Task brief: Search the records below for "exists c0. split; [done|]. right. by right.". Return that line and all remaining lines exactly.

Record extracts:
Lemma merge_kind_out is_kind make cs c :
  c ∈ merge_kind is_kind make cs ->
  (c ∈ cs /\ is_kind c = false) \/
  (exists c0 ks, c0 ∈ cs /\ is_kind c0 = true /\ c = make ks /\ NoDup ks /\
     forall c1, c1 ∈ cs -> is_kind c1 = true -> ctor_keys c1 ⊆ ks).
Proof.
  unfold merge_kind. destruct (existsb is_kind cs) eqn:He.
  - intros [Hin|Hin]%elem_of_app.
    + apply list_elem_of_In, filter_In in Hin as [Hin Hk]. left.
      split; [by apply list_elem_of_In|by apply negb_true_iff].
    + right. apply list_elem_of_singleton in Hin as ->. apply existsb_exists in He as (c0 & Hc0 & Hk).
      destruct (union_all_spec (List.map ctor_keys (List.filter is_kind cs)) []) as (H1 & H2 & _); [constructor|].
      exists c0. eexists. split_and!; [by apply list_elem_of_In|done|reflexivity|done|].
      intros c1 Hc1 Hk1. apply H2, list_elem_of_In, in_map, filter_In. split; [by apply list_elem_of_In|done].
  - intros Hin. left. split; [done|]. destruct (is_kind c) eqn:Hk; [|done].
    enough (existsb is_kind cs = true) by congruence. apply existsb_exists. exists c.
    split; [by apply list_elem_of_In|done].
Qed.

Lemma merged_class cs c :
  c ∈ merge_struct_table_constructors cs -> exists c0, c0 ∈ cs /\ same_class c c0.
Proof.
  intros [[Hc Ht]|(c0 & ks & Hc0 & Ht & -> & _)]%merge_kind_out.
  - apply merge_kind_out in Hc as [[Hc _]|(c0 & ks & Hc0 & Hs & -> & _)].
    + exists c. split; [done|by left].
    + exists c0. split; [done|]. right. by left.
  - apply merge_kind_out in Hc0 as [[Hc0 _]|(c1 & ks1 & _ & _ & -> & _)]; [|done].
    exists c0. split; [done|]. right. by right.
Qed.

Lemma merged_complete cs c0 :
  c0 ∈ cs -> exists c, c ∈ merge_struct_table_constructors cs /\ same_class c c0.
Proof.
  intros [Hc|[Hs (ks & Hc & _)]]%(merge_kind_in is_struct_ctor CStruct).
  - apply (merge_kind_in is_table_ctor CTable) in Hc as [Hc|[Ht (ks & Hc & _)]].
    + exists c0. split; [done|by left].
    + exists (CTable ks). split; [done|]. right. by right.
  - apply (merge_kind_in is_table_ctor CTable) in Hc as [Hc|[Ht _]]; [|done].
    exists (CStruct ks). split; [done|]. right. by left.
Qed.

Written reply:
    exists c0. split; [done|]. right. by right.
Qed.

Lemma merged_complete cs c0 :
  c0 ∈ cs -> exists c, c ∈ merge_struct_table_constructors cs /\ same_class c c0.
Proof.
  intros [Hc|[Hs (ks & Hc & _)]]%(merge_kind_in is_struct_ctor CStruct).
  - apply (merge_kind_in is_table_ctor CTable) in Hc as [Hc|[Ht (ks & Hc & _)]].
    + exists c0. split; [done|by left].
    + exists (CTable ks). split; [done|]. right. by right.
  - apply (merge_kind_in is_table_ctor CTable) in Hc as [Hc|[Ht _]]; [|done].
    exists (CStruct ks). split; [done|]. right. by left.
Qed.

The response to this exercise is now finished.